La Comisión de Honor y Justicia del Comité Organizador es la encargada de llevar a cabo las evaluaciones físicas y sociales para confirmar, además, que quienes buscan el papel son personas de buen comportamiento.
Ser elegido no solo se trata de prepararse física y mentalmente para subir al Cerro de la Estrella cargando la cruz. El fervor de la comunidad es tal que después de ser seleccionado hay quienes se acercan a él —o a los anteriores actores elegidos— para pedirle que interceda por ellos en distintas causas.

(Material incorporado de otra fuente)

(** Removing from the top, with and without a bottom nomination to replace it. *)
Lemma lists_ok_rm_top l1 x l2 : lists_ok (l1 ++ x :: l2) [] → lists_ok (l1 ++ l2) [].
Proof.
  intros [Hts Hbs Hcap ? _ _ Hnd Ham].
  rewrite app_nil_r, <-Permutation_middle in Hnd, Ham. simpl in Hnd.
  apply NoDup_cons in Hnd as [_ ?]. apply Forall_cons in Ham as [_ ?].
  rewrite length_app in Hcap. simpl in Hcap.
  split; rewrite ?app_nil_r, ?length_app; auto; [|lia|done|set_solver].
  by eapply desc_remove.
Qed.
Lemma lists_ok_rm_top_bump l1 x l2 h bottom :
  lists_ok (l1 ++ x :: l2) (h :: bottom) → lists_ok (insert_desc h (l1 ++ l2)) bottom.
Proof.
  intros Hok. destruct (lo_split_head _ _ _ Hok) as [Hth Hbh].
  destruct Hok as [Hts Hbs Hcap Hbcap Hfirst _ Hnd Ham].
  assert (Hp : (l1 ++ x :: l2) ++ h :: bottom ≡ₚ x :: insert_desc h (l1 ++ l2) ++ bottom).
  { rewrite insert_desc_perm. solve_perm. }
  rewrite Hp in Hnd, Ham. apply NoDup_cons in Hnd as [_ ?]. apply Forall_cons in Ham as [_ ?].
  rewrite <-Permutation_middle in Hth. apply Forall_cons in Hth as [_ Hth].
  apply StronglySorted_inv in Hbs as [Hbs _]. specialize (Hfirst ltac:(done)).
  rewrite !length_app in *. simpl in *.
  split; rewrite ?insert_desc_length, ?length_app; auto; [|lia|lia|intros; lia|].
  - apply insert_desc_sorted. by eapply desc_remove.
  - apply (split_by (amount h)); [rewrite insert_desc_perm; by constructor|done].
Qed.
Lemma lists_ok_rm_bottom top l1 x l2 : lists_ok top (l1 ++ x :: l2) → lists_ok top (l1 ++ l2).
Proof.
  intros [Hts Hbs ? Hcap Hfirst Hsplit Hnd Ham].
  rewrite (app_assoc top), <-Permutation_middle, <-app_assoc in Hnd, Ham.
  apply NoDup_cons in Hnd as [_ ?]. apply Forall_cons in Ham as [_ ?].
  rewrite length_app in Hcap. simpl in Hcap.
  split; rewrite ?length_app; auto; [by eapply desc_remove|lia| |set_solver].
  intros _. apply Hfirst. by destruct l1.
Qed.

(** Changing an amount within the top, within the bottom. *)
Lemma lists_ok_replace_top l1 x l2 bottom a top' :
  lists_ok (l1 ++ x :: l2) bottom → 0 <= a → Forall (λ y, amount y <= a) bottom →
  desc top' → top' ≡ₚ l1 ++ Bond.mk (owner x) a :: l2 → lists_ok top' bottom.
Proof.
  intros [_ ? ? ? ? Hsplit Hnd Ham] Ha Hb Hs Hp. rewrite Forall_forall in Hb.
  rewrite length_app in *. simpl in *.
  split; auto; rewrite ?Hp, ?length_app; simpl; auto.
  - intros y z. rewrite Hp. intros [?|[->|?]%elem_of_cons]%elem_of_app ?; simpl; auto;
      apply Hsplit; set_solver.
  - revert Hnd. by rewrite !fmap_app, !fmap_cons.
  - rewrite <-app_assoc in *. simpl in *. rewrite <-Permutation_middle in Ham |- *.
    apply Forall_cons in Ham as [_ ?]. by constructor.
Qed.
Lemma lists_ok_replace_bottom top l1 x l2 a bottom' :
  lists_ok top (l1 ++ x :: l2) → 0 <= a → Forall (λ y, a <= amount y) top →
  desc bottom' → bottom' ≡ₚ l1 ++ Bond.mk (owner x) a :: l2 → lists_ok top bottom'.
Proof.
  intros [? _ ? ? Hfirst Hsplit Hnd Ham] Ha Hb Hs Hp. rewrite Forall_forall in Hb.
  rewrite length_app in *. simpl in *.
  split; auto; rewrite ?Hp, ?length_app; simpl; auto.
  - intros _. apply Hfirst. by destruct l1.
  - intros y z ?. rewrite Hp. intros [?|[->|?]%elem_of_cons]%elem_of_app; simpl; auto;
      apply Hsplit; set_solver.
  - revert Hnd. by rewrite !fmap_app, !fmap_cons.
  - rewrite app_assoc in *. rewrite <-Permutation_middle in Ham |- *.
    apply Forall_cons in Ham as [_ ?]. by constructor.
Qed.
End Lists.

(** Where a nomination is, from its amount. *)
Lemma lo_owners_top `{Config} top bottom n :
  lists_ok top bottom → n ∈ owner <$> top → n ∉ owner <$> bottom.
Proof.
  intros Hok Hn. pose proof (lo_owners _ _ Hok) as Hnd. rewrite fmap_app in Hnd.
  apply NoDup_app in Hnd as (_&Hd&_). by apply Hd.
Qed.
Lemma lo_top_nodup `{Config} top bottom : lists_ok top bottom → NoDup (owner <$> top).
Proof. intros Hok. pose proof (lo_owners _ _ Hok) as Hnd. rewrite fmap_app in Hnd. by apply NoDup_app in Hnd as (?&_). Qed.
Lemma lo_bottom_nodup `{Config} top bottom : lists_ok top bottom → NoDup (owner <$> bottom).
Proof. intros Hok. pose proof (lo_owners _ _ Hok) as Hnd. rewrite fmap_app in Hnd. by apply NoDup_app in Hnd as (_&_&?). Qed.

(** ** The top is the best choice *)

Lemma sum_upper v (l : list Bond.t) :
  Forall (λ x, amount x <= v) l → sum_amounts l <= v * Z.of_nat (length l).
Proof. induction 1; rewrite ?sum_nil, ?sum_cons; cbn [length]; lia. Qed.
Lemma sum_lower v (l : list Bond.t) :
  Forall (λ x, v <= amount x) l → v * Z.of_nat (length l) <= sum_amounts l.
Proof. induction 1; rewrite ?sum_nil, ?sum_cons; cbn [length]; lia. Qed.

(** No other choice of as many nominations backs the candidate with more. *)
Lemma lists_ok_optimal `{ConfigOk} top bottom l :
  lists_ok top bottom → l ⊆+ top ++ bottom →
  (length l ≤ MaxTopNominationsPerCandidate)%nat → sum_amounts l <= sum_amounts top.
Proof.
  intros Hok (k1&k2&Hl&Hk1&Hk2)%submseteq_app_r Hlen. rewrite Hl in *.
  apply submseteq_Permutation in Hk1 as [r Hr].
  pose proof (lo_amounts _ _ Hok) as [Hat Hab]%Forall_app. rewrite Hr in Hat |- *.
  apply Forall_app in Hat as [_ Hat]. rewrite !sum_amounts_app.
  apply Zplus_le_compat_l. destruct bottom as [|h bl].
  { apply submseteq_nil_r in Hk2 as ->. by apply sum_amounts_nonneg. }
  pose proof (lo_top_first _ _ Hok ltac:(done)) as Hfull. rewrite Hr, length_app in Hfull.
  rewrite length_app in Hlen. destruct (lo_split_head _ _ _ Hok) as [Htop Hbot].
  assert (Forall (λ x, amount x <= amount h) k2) as H2.
  { apply Forall_forall. intros x Hx. apply (elem_of_submseteq _ _ _ Hx) in Hk2.
    apply elem_of_cons in Hk2 as [->|Hk2]; [done|]. rewrite Forall_forall in Hbot. by apply Hbot. }
  rewrite Hr in Htop. apply Forall_app in Htop as [_ Htop].
  apply sum_upper in H2. apply sum_lower in Htop. apply Forall_cons in Hab as [? _]. nia.
Qed.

Aunque desde el domingo 29 de marzo pasado —Domingo de Ramos— comenzaron las celebraciones religiosas en esta alcaldía del oriente de la Ciudad de México, el evento principal se llevará a cabo este viernes 3 de abril —Viernes Santo— al mediodía.
Para esta, la representación 183 de la Pasión de Cristo en Iztapalapa, el Comité Organizador informó que participarán 135 actores con diálogo, 150 músicos y cerca de 2 mil personas en procesión —entre nazarenos y mujeres del pueblo— quienes recorrerán unos 2 kilómetros desde la Macroplaza de la alcaldía hasta el Cerro de la Estrella, en donde se representará la crucifixión de Cristo.
Como cada año, Jueves y Viernes Santo habrá Ley Seca y se desplegará un operativo de seguridad y movilidad con más de 4 mil 500 elementos de distintas dependencias y corporaciones.